The story

A layer that was missing.

For two centuries, technology has been pulling us toward people we'll never meet — and quietly, away from the people standing right next to us.

H2H Protocol was built to fix that.

Why this exists

A missing layer between the internet and the room.

We believe there is a missing layer between the global internet and the people physically around us. The technology to find each other in the same room has been in our pockets for a decade. Until now, no one had built it for ordinary moments.

H2H Proximity is that layer — quiet, local, and respectful of the humans inside it. A traveler at the next gate. A neighbor with what you've been searching for. A stranger who needs help right now. Someone who feels what you feel, in the building you're already in.

We built H2H because the room you're in deserves a way for the people in it to find each other — without surveillance, without performance, without surrendering the privacy or dignity of being a stranger in a public place.

How we build

Designed deliberately, not iteratively.

H2H is designed deliberately, not iteratively. Every decision — what data we collect, what we encrypt, what we never store, how the radar shows you nothing it shouldn't — was made with care, defended through eight months of engineering, and held to a single standard: the product earns the trust of the people who use it.

We don't ask for your real name.
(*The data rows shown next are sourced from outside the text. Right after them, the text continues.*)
(* ===== verification/ConnectionStream.v ===== *)
(** * ConnectionStream: what a connection puts on the wire

    The bytes handed to the socket, followed by those still queued, are the
    handshake response and then the frames the connection writes, each whole
    or, when its payload did not fit, reduced to its header; and all of them
    are bytes.  The proofs are in the style of [ConnectionProtocol]: a
    handler [keeps] the invariant whatever it returns. *)
From S2P Require Import Prelude Vocabulary RingBuffer Frame Base64 Connection ConnectionApi ConnectionInv ConnectionFrames Handshake ConnectionIo Fixes ConnectionProtocol ConnectionSend.
Open Scope ewss_scope.
Import Conn Handlers Ws.

(** ** The grammar *)

(** A frame, or the header of a frame whose payload of [len] bytes was left
    out. *)
Inductive Piece := Whole (op : OpCode) (payload : bytes) | Bare (op : OpCode) (len : Z).

Definition piece_bytes (p : Piece) : bytes :=
  match p with
  | Whole op payload => encode_frame op payload false
  | Bare op len => header_bytes op len false
  end.

(** The opcodes the connection writes. *)
Definition written_op (op : OpCode) : Prop := op = kText \/ op = kBinary \/ op = kClose \/ op = kPong.

Definition piece_ok (p : Piece) : Prop :=
  match p with
  | Whole op payload => written_op op /\ bytes_ok payload
  | Bare op len => written_op op /\ 0 < len
  end.
(* ===== verification/ClientHandshake.v ===== *)
(** * ClientHandshake: [BenchClient::handshake] against [parse_handshake]

    The client of benchmark_echo.cpp sends a fixed request and reads the
    answer into a 512-byte array until it sees an empty line.  Together with
    [parse_handshake] this closes the loop of the opening handshake. *)
From S2P Require Import Prelude Vocabulary RingBuffer Frame Base64 Sha1 Text Connection ConnectionApi ConnectionInv ConnectionFrames Handshake Client.
Open Scope ewss_scope.
Import Conn Handlers Ws BenchClient.

Module ClientHandshake.

(** The string literal [req]. *)
Definition req : bytes :=
  str "GET / HTTP/1.1" ++ crlf ++ str "Host: localhost" ++ crlf ++ str "Upgrade: websocket" ++ crlf
  ++ str "Connection: Upgrade" ++ crlf ++ str "Sec-WebSocket-Version: 13" ++ crlf
  ++ str "Sec-WebSocket-Key: dGhlIHNhbXBsZSBub25jZQ==" ++ crlf ++ crlf.

(** [strstr(buf, pat)], as a test.  [buf] is the received bytes and a NUL. *)
Definition strstr (buf pat : bytes) : bool := bool_decide (is_Some (Text.find pat (c_str buf) 0)).

(** [while (total < sizeof(buf) - 1)]: the result, the received bytes and
    those still to come. *)
Fixpoint recv_response (fuel : nat) (net_recv : bytes -> Z -> Z) (buf stream : bytes) : Res (bool * bytes * bytes) :=
  if negb (zlen buf <? 512 - 1) then Ok (true, buf, stream) else
  match fuel with
  | O => OutOfFuel
  | S fuel' =>
      let n := net_recv stream (512 - 1 - zlen buf) in
      if n <=? 0 then Ok (false, buf, stream) else
      let buf := buf ++ take (Z.to_nat n) stream in
      let stream := drop (Z.to_nat n) stream in
      if strstr buf (crlf ++ crlf) then Ok (true, buf, stream) else recv_response fuel' net_recv buf stream
  end.

(** The result, the bytes sent and the bytes still to come. *)
Definition handshake (net_send : bytes -> Z) (net_recv : bytes -> Z -> Z) (stream : bytes) : Res (bool * bytes * bytes) :=
  let n := net_send req in
  let sent := take (Z.to_nat n) req in
  if negb (n =? zlen req) then Ok (false, sent, stream) else
  let! (ok, buf, stream) := recv_response 511 net_recv [] stream in
  if negb ok then Ok (false, sent, stream) else Ok (strstr buf (str "101"), sent, stream).

End ClientHandshake.

Import ClientHandshake.

(** ** The request is one the server accepts *)

Definition req_head : bytes := take 144 req.
Definition req_key : bytes := str "dGhlIHNhbXBsZSBub25jZQ==".

Lemma req_upgrades more : upgrade_request (req ++ more) req_head req_key.
Proof.
  split.
  - reflexivity.
  - apply first_occurrence_app. exact (find_Some_first (crlf ++ crlf) req 144 ltac:(vm_compute; reflexivity)).
  - exists (take 101 req), [], 61. split_and!; try done.
    + left. apply first_occurrence_app. exact (find_Some_first kKeyHeader req 101 ltac:(vm_compute; reflexivity)).
    + change (drop (length (take 101 req) + 19) (req ++ more)) with (drop 120 req ++ more).
      apply first_occurrence_app. exact (find_Some_first crlf (drop 120 req) 24 ltac:(vm_compute; reflexivity)).
Qed.

(** ** The answer as the client reads it *)

Definition response_head : bytes :=
  str "HTTP/1.1 101 Switching Protocols" ++ crlf ++ str "Upgrade: websocket" ++ crlf
  ++ str "Connection: Upgrade" ++ crlf ++ str "Sec-WebSocket-Accept: ".

Lemma response_shape key : response_to key = response_head ++ accept_value key ++ crlf ++ crlf.
Proof.
  unfold response_to, handshake_response. rewrite c_str_id by apply encode_printable.
  unfold response_head. by rewrite <- !app_assoc.
Qed.

(** No byte of the answer is a NUL. *)
Lemma response_no_nul key : Forall (fun b => b <> 0) (response_to key).
Proof.
  rewrite response_shape. apply Forall_app. split; [by_decide|]. apply Forall_app. split; [|by_decide].
  eapply Forall_impl; [apply encode_printable|]. cbn. lia.
Qed.

Lemma c_str_no_nul l : Forall (fun b => b <> 0) l -> c_str l = l.
Proof. induction 1 as [|x l Hx _ IH]; [done|]. cbn [c_str]. rewrite IH. destruct (Z.eqb_spec x 0); done. Qed.

Lemma strstr_spec buf pat : Forall (fun b => b <> 0) buf ->
  strstr buf pat = true <-> exists pre post, buf = pre ++ pat ++ post.
Proof.
  intros Hb. unfold strstr. rewrite c_str_no_nul, bool_decide_eq_true by done. split.
  - intros [p Hp]. destruct (find_Some_first _ _ _ Hp) as [[post E] _]. by exists (take (Z.to_nat p) buf), post.
  - intros (pre & post & E). destruct (Text.find pat buf 0) eqn:Ef; [done|]. exfalso.
    unfold Text.find in Ef. destruct (Z.ltb_spec (zlen buf) 0) as [H|_]; [pose proof (zlen_nonneg buf); lia|].
    rewrite drop_0 in Ef. by apply (find_from_None _ _ _ Ef pre post).
Qed.

(** The empty line is at the very end: a proper prefix does not hold it. *)
Lemma response_line_end key k : (k < 129)%nat -> strstr (take k (response_to key)) (crlf ++ crlf) = false.
Proof.
  intros Hk. apply not_true_is_false. rewrite strstr_spec by apply Forall_take, response_no_nul.
  intros (pre & post & E). pose proof (response_len key) as Hl.
  assert (Hpre : (length pre + 4 <= k)%nat).
  { apply (f_equal length) in E. rewrite length_take, !length_app in E. cbn in E. revert Hl. len. }
  assert (Hat : forall j b, (crlf ++ crlf) !! j = Some b -> response_to key !! (length pre + j)%nat = Some b).
  { intros j b Hj. pose proof (lookup_lt_Some _ _ _ Hj) as Hj4. cbn in Hj4.
    rewrite <- (lookup_take_lt _ k) by lia. rewrite E, lookup_app_r by lia.
    replace (length pre + j - length pre)%nat with j by lia. by apply lookup_app_l_Some. }
  pose proof (Hat 0%nat 13 eq_refl) as H0. pose proof (Hat 3%nat 10 eq_refl) as H3. rewrite Nat.add_0_r in H0.
  rewrite response_shape in H0, H3. set (a := accept_value key) in *.
  assert (Ha : length a = 28%nat) by (pose proof (accept_value_len key); unfold a, zlen in *; lia).
  assert (Hp : Forall (fun b => 43 <= b <= 122) a) by apply encode_printable.
  assert (Hmid : forall i b, (97 <= i < 125)%nat -> (response_head ++ a ++ crlf ++ crlf) !! i = Some b -> 43 <= b).
  { intros i b Hi Hb. rewrite lookup_app_r in Hb by (cbn; lia). change (length response_head) with 97%nat in Hb.
    rewrite lookup_app_l in Hb by lia. by apply (Forall_lookup_1 _ _ _ _ Hp Hb). }
  destruct (Nat.lt_ge_cases (length pre + 3) 97) as [Hlo|Hhi].
  - rewrite lookup_app_l in H0, H3 by (change (length response_head) with 97%nat; lia).
    pose proof (Hat 2%nat 13 eq_refl) as H2. rewrite response_shape, lookup_app_l in H2 by (change (length response_head) with 97%nat; lia).
    assert (Hc : forallb (fun i => negb (bool_decide (response_head !! i = Some 13 /\ response_head !! (i + 2)%nat = Some 13)))
              (seq 0 97) = true) by (vm_compute; reflexivity).
    rewrite forallb_forall in Hc. specialize (Hc (length pre)). rewrite in_seq in Hc.
    specialize (Hc ltac:(lia)). rewrite bool_decide_eq_true_2 in Hc by done. done.
  - destruct (Nat.lt_ge_cases (length pre + 3) 125).
    + pose proof (Hmid (length pre + 3)%nat 10 ltac:(lia) H3). lia.
    + pose proof (Hmid (length pre) 13 ltac:(lia) H0). lia.
Qed.

Lemma response_101 key : strstr (response_to key) (str "101") = true.
Proof.
  apply strstr_spec; [apply response_no_nul|]. rewrite response_shape.
  exists (take 9 response_head), (drop 12 response_head ++ accept_value key ++ crlf ++ crlf). reflexivity.
Qed.

Lemma response_line key : strstr (response_to key) (crlf ++ crlf) = true.
Proof.
  apply strstr_spec; [apply response_no_nul|]. rewrite response_shape.
  exists (response_head ++ accept_value key), []. by rewrite app_nil_r, <- !app_assoc.
Qed.

(** The loop reads the whole answer and nothing else, however it is cut. *)
Lemma recv_response_spec net_recv key fuel : forall k,
  recv_behaves net_recv -> (k < 129)%nat -> (129 - k <= fuel)%nat ->
  recv_response fuel net_recv (take k (response_to key)) (drop k (response_to key))
  = Ok (true, response_to key, []).
Proof.
  intros k Hnet. revert k. induction fuel as [|fuel IH]; intros k Hk Hf; [lia|].
  cbn [recv_response]. pose proof (response_len key) as Hl.
  assert (Hlen : zlen (take k (response_to key)) = Z.of_nat k) by (unfold zlen in *; rewrite length_take; lia).
  assert (Hdl : zlen (drop k (response_to key)) = 129 - Z.of_nat k) by (unfold zlen in *; rewrite length_drop; lia).
  rewrite Hlen. destruct (Z.ltb_spec (Z.of_nat k) (512 - 1)); [|lia]. cbn [negb].
  destruct (Hnet (drop k (response_to key)) (512 - 1 - Z.of_nat k)) as [Hn0 Hn1]; [|lia|].
  { intros E. rewrite E, zlen_nil in Hdl. lia. }
  set (n := net_recv _ _) in *. destruct (Z.leb_spec n 0); [lia|]. rewrite Hdl in Hn1.
  assert (Et : take k (response_to key) ++ take (Z.to_nat n) (drop k (response_to key)) = take (k + Z.to_nat n) (response_to key))
    by apply take_take_drop.
  assert (Ed : drop (Z.to_nat n) (drop k (response_to key)) = drop (k + Z.to_nat n) (response_to key)) by (rewrite drop_drop; done).
  rewrite Et, Ed. destruct (Nat.lt_ge_cases (k + Z.to_nat n) 129) as [Hlt|Hge].
  - rewrite response_line_end by done. apply IH; lia.
  - rewrite take_ge, drop_ge by (unfold zlen in Hl; lia). by rewrite response_line.
Qed.

(** ** Property *)

(** C25: the opening handshake end to end: when the client's request has
    arrived at a fresh connection (whatever follows it), [parse_handshake]
    accepts it and consumes exactly the request, and the client's
    [handshake] succeeds on the answer, reading all of it and nothing else,
    however [recv] cuts it. *)
Theorem handshake_round_trip {Sock} `{TcpSocketLaws Sock} (c : Connection Sock) net_send net_recv more :
  conn_ok c -> ops_ c = kHandshaking -> rx_list c = req ++ more ->
  (forall out, net_send out = zlen out) -> recv_behaves net_recv ->
  exists c', parse_handshake c = Ok (success, c') /\ rx_list c' = more
    /\ handshake net_send net_recv (tx_list c') = Ok (true, req, []).
Proof.
  intros Hok Eop Erx Hnet Hrecv. destruct (ok_handshaking _ Hok Eop) as [_ Etx].
  pose proof (parse_handshake_spec c Hok Etx) as Hs. unfold peeked in Hs. rewrite Erx in Hs.
  replace (take 1024 (req ++ more)) with (req ++ take (1024 - 148) more) in Hs
    by (rewrite take_app; by rewrite (take_ge req) by (vm_compute; lia)).
  rewrite (upgrade_request_verdict _ _ _ (req_upgrades _)) in Hs. destruct Hs as (tx' & -> & Hwf & Hc).
  eexists. split; [done|]. cbn [handshaken set_error set_handshake_done set_tx set_rx rx_buffer_ tx_buffer_].
  destruct (advance_spec (rx_buffer_ c) (zlen req_head + 4) (ok_rx _ Hok)) as [_ Hd]; [vm_compute; discriminate|].
  rewrite Hd, Erx, Hc. split; [done|]. unfold handshake. rewrite Hnet, Z.eqb_refl. cbn [negb].
  pose proof (recv_response_spec net_recv req_key 511 0 Hrecv ltac:(lia) ltac:(lia)) as Er.
  rewrite take_0, drop_0 in Er. rewrite Er. cbn [res_bind negb]. by rewrite response_101, take_ge by len.
Qed.

#[local] Existing Instances Demo.socket_tcp Demo.socket_laws.

Lemma handshake_round_trip_witness :
  exists c', parse_handshake (Demo.conn_with kHandshaking (req ++ [0x81])) = Ok (success, c') /\ rx_list c' = [0x81]
    /\ handshake zlen three_at_a_time (tx_list c') = Ok (true, req, []).
Proof.
  apply (handshake_round_trip (Demo.conn_with kHandshaking (req ++ [0x81])) zlen three_at_a_time [0x81]).
  - apply Demo.conn_with_ok; [vm_compute; lia|by_decide].
  - reflexivity.
  - apply Demo.conn_with_rx. vm_compute. lia.
  - reflexivity.
  - exact three_behaves.
Defined.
We don't track your location. We don't sell your conversations to anyone, for any reason, ever.

These aren't policies — they are the architecture.

Who we are

A small team in Oman.

H2H Protocol is built in the Sultanate of Oman, by a small team that believes considered work is worth the time it takes. We hold a high bar for what ships. We listen to the people who use what we build. We do not chase trends.

We are part of Khader International, a private holding company building deliberate ventures across technology, engineering, and trade.

The promise

What we owe you.

We will not surprise you. We will not change the rules quietly. We will not break what we have promised in the documents that govern this product.

If something here ever feels wrong, tell us. We will read it ourselves.